The Market Thinks China's Currency Policy Drives U.S. Monetary Policy
The turmoil in global equities to kick off the year might not be all China's fault.
But the relationship between Chinese currency volatility and the eurodollar curve—a set of futures contracts that track the expected yield on three-month U.S. dollar deposits held abroad—suggests that the exchange rate policy in the world's second-largest economy is influencing market expectations of monetary policy in the world's biggest economy, according to analysts at Credit Suisse.
"There has been a strong correlation recently between Chinese currency volatility and flattening in the front end of the U.S. curve," writes Helen Haworth, managing director of global interest rate strategy, referring to the increase in volatility of the offshore yuan implied by options markets and a reduction in expectations of how high the Fed's policy rate will go. "Sustained disruption from China is likely to lead to easier monetary policy globally as a result of its implications for global growth and inflation."
Eurodollar futures are increasingly at odds with the Federal Reserve's dot plot, which details each policymaker's preferred trajectory for interest rates, amid Chinese currency weakness and uncertainty about how Beijing will manage the yuan.

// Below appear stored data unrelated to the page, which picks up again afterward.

Lemma get_item_image_first_substring_match_witness :
  get_item_image
    (wiki_remote
       (wiki_answer
          (wiki_pages
             [wiki_image "File:Gift.jpg"; wiki_image "File:Apple.png"]))
       VNone)
    apple empty_world
  = (Ok (VStr "File:Gift.jpg"), empty_world).
Proof.
  apply (get_item_image_first_substring_match _ apple (VStr "Apple")
           (wiki_answer
              (wiki_pages
                 [wiki_image "File:Gift.jpg"; wiki_image "File:Apple.png"]))
           (wiki_pages
              [wiki_image "File:Gift.jpg"; wiki_image "File:Apple.png"])
           [None; Some ["File:Gift.jpg"; "File:Apple.png"]] empty_world).
  - reflexivity.
  - reflexivity.
  - concrete_answer.
  - repeat constructor.
    + eexists. split; [reflexivity|]. unfold lacks_key. cbn.
      intuition discriminate.
    + eexists. split; [reflexivity|]. eexists. split; [holds_key|].
      repeat constructor; concrete_image.
Defined.

(** ** Properties of the asset fetcher *)

Section FetcherFacts.

Lemma download_image_no_response r url path w :
  http_get r url = NoResponse ->
  download_image r url path w
  = (Ok false,
     {| files := files w;
        log := log w ++ [(ERROR, MsgDownloadError url RequestException)] |}).
Proof.
  intros H. unfold download_image, try_except, bind, lift, http_fetch.
  now rewrite H.
Qed.

Lemma download_image_error_status r url path w status content :
  http_get r url = Response status content ->
  (400 <= status < 600)%Z ->
  download_image r url path w
  = (Ok false,
     {| files := files w;
        log := log w ++ [(ERROR, MsgDownloadError url HTTPError)] |}).
Proof.
  intros H Hst. unfold download_image, try_except, bind, lift, http_fetch.
  rewrite H. unfold raise_for_status.
  replace ((400 <=? status)%Z && (status <? 600)%Z) with true; [reflexivity|].
  symmetry. apply andb_true_iff. split; [apply Z.leb_le | apply Z.ltb_lt]; lia.
Qed.

Lemma http_fetch_accepts r url status content :
  http_get r url = Response status content ->
  ~ (400 <= status < 600)%Z ->
  http_fetch r url = Ok content.
Proof.
  intros H Hst. unfold http_fetch. rewrite H. unfold raise_for_status.
  replace ((400 <=? status)%Z && (status <? 600)%Z) with false; [reflexivity|].
  symmetry. apply andb_false_iff.
  destruct (Z.leb_spec 400 status); [right; apply Z.ltb_ge; lia | now left].
Qed.

Lemma download_image_open_fails r url path w status content :
  http_get r url = Response status content ->
  ~ (400 <= status < 600)%Z ->
  disk r path = OpenFails ->
  download_image r url path w
  = (Ok false,
     {| files := files w;
        log := log w ++ [(ERROR, MsgDownloadError url OSError)] |}).
Proof.
  intros H Hst Hd. unfold download_image, try_except, bind, lift.
  rewrite (http_fetch_accepts r url status content H Hst).
  unfold write_file. now rewrite Hd.
Qed.

Lemma download_image_write_fails r url path w status content n :
  http_get r url = Response status content ->
  ~ (400 <= status < 600)%Z ->
  disk r path = WriteFails n ->
  download_image r url path w
  = (Ok false,
     {| files := <[path := Text.take n content]> (files w);
        log := log w ++ [(ERROR, MsgDownloadError url OSError)] |}).
Proof.
  intros H Hst Hd. unfold download_image, try_except, bind, lift.
  rewrite (http_fetch_accepts r url status content H Hst).
  unfold write_file. now rewrite Hd.
Qed.

Lemma download_image_written r url path w status content :
  http_get r url = Response status content ->
  ~ (400 <= status < 600)%Z ->
  disk r path = Written ->
  download_image r url path w
  = (Ok true,
     {| files := <[path := content]> (files w);
        log := log w ++ [(INFO, MsgDownloaded path)] |}).
Proof.
  intros H Hst Hd. unfold download_image, try_except, bind, lift.
  rewrite (http_fetch_accepts r url status content H Hst).
  unfold write_file. now rewrite Hd.
Qed.

Lemma download_image_returns r url path w :
  exists (b : bool) (w' : world), download_image r url path w = (Ok b, w').
Proof.
  destruct (http_get r url) as [|status content] eqn:H.
  - rewrite (download_image_no_response _ _ _ _ H). eauto.
  - destruct (decide (400 <= status < 600)%Z) as [Hst|Hst].
    + rewrite (download_image_error_status _ _ _ _ _ _ H Hst). eauto.
    + destruct (disk r path) as [|n|] eqn:Hd.
      * rewrite (download_image_open_fails _ _ _ _ _ _ H Hst Hd). eauto.
      * rewrite (download_image_write_fails _ _ _ _ _ _ _ H Hst Hd). eauto.
      * rewrite (download_image_written _ _ _ _ _ _ H Hst Hd). eauto.
Qed.

End FetcherFacts.

(** C6, as stated, fails twice over. A non-2xx status outside 400..599
    (here 304) is no failure: the body is written and [True] returned. And
    an I/O error that strikes after the file was opened leaves a file at
    the destination. *)
Lemma download_image_not_every_failure_is_clean :
  ~ (forall (r : remote) (url path : string) (w : world)
            (status : Z) (content : string),
        http_get r url = Response status content ->
        ~ (200 <= status < 300)%Z ->
        exists w', download_image r url path w = (Ok false, w')
                   /\ files w' = files w)
  /\ ~ (forall (r : remote) (url path : string) (w : world),
          disk r path <> Written ->
          exists w', download_image r url path w = (Ok false, w')
                     /\ files w' = files w).
Proof.
  split; intros H.
  - destruct (H not_modified_remote "u" "p" empty_world 304%Z "cached"
                eq_refl ltac:(lia)) as [w' [Hrun _]].
    vm_compute in Hrun. discriminate Hrun.
  - destruct (H full_disk_remote "u" "p" empty_world ltac:(discriminate))
      as [w' [Hrun Hfiles]].
    vm_compute in Hrun. injection Hrun as <-.
    apply (f_equal (fun m : gmap string string => m !! "p")) in Hfiles.
    vm_compute in Hfiles. discriminate Hfiles.
Qed.
(** A failing call that reads a member, or the text of one, where the
    counter should be, and finds nothing stale. *)
Lemma login_under_member (a : attempt) (st : store) (name : string) (ones : nat) :
  failsb a = true →
  get (loginAttempts st) (identity a)
    = (if (ones =? 0)%nat then Member name else Text name ones) →
  (let last := get (lastLoginAttemptTime st) (identity a) in
   holds last && exceeds (minus (clock a) (toNumber last)) LOGIN_TIMEOUT) = false →
  login a st =
    (Store (set (identity a) (Text name (S ones)) (loginAttempts st))
           (set (identity a) (Number (clock a)) (lastLoginAttemptTime st)),
     [CheckLoginCredentials (email a) (password a);
      LoggerInfo (LoginGagal (email a) NaN)],
     Next (errorResponder INVALID_CREDENTIALS "Wrong email or password")).
Proof.
  intros Hfail Hget Hfresh. unfold login, login_enter. fold (identity a). cbv zeta in *.
  rewrite Hfresh, Hget.
  assert (Hread : orZero (if (ones =? 0)%nat then Member name else Text name ones)
                  = (if (ones =? 0)%nat then Member name else Text name ones))
    by (by destruct (ones =? 0)%nat).
  rewrite Hread.
  assert (Hnan : toNumber (if (ones =? 0)%nat then Member name else Text name ones) = NaN)
    by (by destruct (ones =? 0)%nat).
  rewrite Hnan. cbn [minus atMost login_resume]. fold (credentials a).
  unfold failsb in Hfail. destruct (credentials a) as [v|x]; [|done].
  apply negb_true_iff in Hfail. unfold after_credentials. rewrite Hfail. cbn [negb catch_next app].
  rewrite Hget. unfold incremented. rewrite Hread.
  destruct ones as [|ones]; simpl; done.
Qed.

Lemma set_lookup (key : string) (v : found) (m : gmap string found) :
  set key v m !! key = (if String.eqb key "__proto__" && bool_decide (m !! key = None)
                        then None else Some v).
Proof.
  unfold set. destruct (m !! key) as [w|] eqn:Hm.
  - rewrite andb_false_r. by rewrite lookup_insert_eq.
  - rewrite andb_true_r. destruct (String.eqb key "__proto__"); [done|].
    by rewrite lookup_insert_eq.
Qed.

Lemma get_member (m : gmap string found) (key : string) :
  ordinary key = false → m !! key = None → get m key = Member key.
Proof. intros Hkey Hm. unfold get. by rewrite Hm, Hkey. Qed.

Lemma member_never_stale (m : gmap string found) (key : string) (now t : Z) :
  ordinary key = false →
  m !! key = None ∨ (m !! key = Some (Number t) ∧ now - t ≤ LOGIN_TIMEOUT) →
  (let last := get m key in
   holds last && exceeds (minus now (toNumber last)) LOGIN_TIMEOUT) = false.
Proof.
  intros Hkey [Hm|[Hm Hwin]]; cbv zeta.
  - by rewrite (get_member m key Hkey Hm).
  - unfold get. rewrite Hm. simpl.
    destruct (Z.ltb_spec LOGIN_TIMEOUT (now - t)); [lia|]. apply andb_false_r.
Qed.
(** * simple-types: the structural verifier of [Type], embedded in Rocq

    A shallow embedding of class [Type] of [type.mjs]: the introspection
    helper [Type.from], the synthesized constructor of
    [Type.classFromFormat], and the recursive verifier [Type.prototype.verify].

    JavaScript values are finite trees with data properties under string
    keys; symbols, accessors of user objects and proxies are left out.
    Console warnings are collected in a log and thrown exceptions are
    results of their own, so that every function of the source is a total,
    executable Rocq function. *)

From Stdlib Require Import String Ascii List ZArith Bool Arith Lia.
From Stdlib Require Import Permutation.
From stdpp Require gmap.
Import ListNotations.
Local Open Scope string_scope.
Local Open Scope list_scope.

(** ** Values *)

(** The JavaScript values the verifier can meet.
    - A function or class carries its [name] property only.
    - An array is dense and carries its elements.
    - An object carries the tag its [Object.prototype.toString] reports
      (["Object"] for an object literal, the class name for an instance of
      [Type.Optional] or of a synthesized class, whose prototype defines
      [Symbol.toStringTag]) and its own enumerable string-keyed properties in
      the order [Object.keys] lists them. *)
#[warnings="-register-all"]
Inductive value : Type :=
| VUndefined
| VNull
| VBoolean (b : bool)
| VNumber (n : Z)
| VString (s : string)
| VFunction (name : string)
| VArray (elems : list value)
| VObject (tag : string) (props : list (string * value)).

(** The errors the source can raise, all raised by the runtime itself. *)
Inductive error : Type :=
| TypeError
| SyntaxError
| RangeError.

Inductive result (A : Type) : Type :=
| Ok (a : A)
| Throw (e : error).
Arguments Ok {A} a.
Arguments Throw {A} e.

(** The two [console.warn] calls of [verify], kept as the values their
    template literals interpolate:
    [`Format requires ${key}, it is not optional and object doesn't have it`]
    and [`${key}(${fMeta.name}) !== ${key}(${oMeta.name})`]. *)
Inductive diagnostic : Type :=
| MissingRequired (key : string)
| Mismatch (key : string) (fName oName : value).

(** ** Warnings and exceptions *)

Module Outcome.

(** What a call leaves behind: the warnings it printed, in order, and
    either its value or the exception it threw. *)
Definition outcome (A : Type) : Type := (list diagnostic * result A)%type.

Definition ret {A} (a : A) : outcome A := ([], Ok a).
Definition raise {A} (e : error) : outcome A := ([], Throw e).
Definition warn (d : diagnostic) : outcome unit := ([d], Ok tt).
Definition lift {A} (r : result A) : outcome A := ([], r).

Definition bind {A B} (m : outcome A) (k : A -> outcome B) : outcome B :=
  match m with
  | (w, Ok a) => let (w', r) := k a in (w ++ w', r)
  | (w, Throw e) => (w, Throw e)
  end.

Definition warnings {A} (m : outcome A) : list diagnostic := fst m.
Definition returned {A} (m : outcome A) : result A := snd m.

End Outcome.
Import Outcome.

Declare Scope js_scope.
Delimit Scope js_scope with js.
Notation "x <- m ;; k" := (bind m (fun x => k))
  (at level 90, m at next level, right associativity) : js_scope.
Notation "m ;;; k" := (bind m (fun _ => k))
  (at level 90, right associativity) : js_scope.
Local Open Scope js_scope.

(** ** Primitive operations of the runtime *)

(** [typeof v]. *)
Definition typeof (v : value) : string :=
  match v with
  | VUndefined => "undefined"
  | VNull => "object"
  | VBoolean _ => "boolean"
  | VNumber _ => "number"
  | VString _ => "string"
  | VFunction _ => "function"
  | VArray _ | VObject _ _ => "object"
  end.

(** Truthiness, as [||] and [if] test it. *)
Definition truthy (v : value) : bool :=
  match v with
  | VUndefined | VNull => false
  | VBoolean b => b
  | VNumber n => negb (n =? 0)%Z
  | VString s => negb (s =? "")
  | VFunction _ | VArray _ | VObject _ _ => true
  end.

(** [a === b].  Primitives compare by value.  Functions are identified by
    their name.  Two arrays or objects met at different places of a value
    tree are different objects, so they are never identical. *)
Definition strict_equals (a b : value) : bool :=
  match a, b with
  | VUndefined, VUndefined => true
  | VNull, VNull => true
  | VBoolean x, VBoolean y => Bool.eqb x y
  | VNumber x, VNumber y => (x =? y)%Z
  | VString x, VString y => (x =? y)
  | VFunction x, VFunction y => (x =? y)
  | _, _ => false
  end.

The market's limited expectations for the speed and magnitude of the tightening cycle are "clearly in policy error territory," according to Haworth.
Financial market carnage stemming from the devaluation of the yuan in August stayed the Fed's hand at its September meeting, with monetary policymakers indicating that the downdraft "may restrain economic activity somewhat."
Market participants, it seems, are of the opinion that lightning will strike twice. Credit Suisse, however, cautioned that there's still plenty of time for the situation to be resolved as a prelude to a hike—as was the case in the runup to liftoff in December.
"With still two months left to the March FOMC [meeting], there is time for financial conditions to settle, and if combined with strong data, we think there is still potential for a repricing in U.S. rates, but the bar to such a move has been raised," concludes Haworth.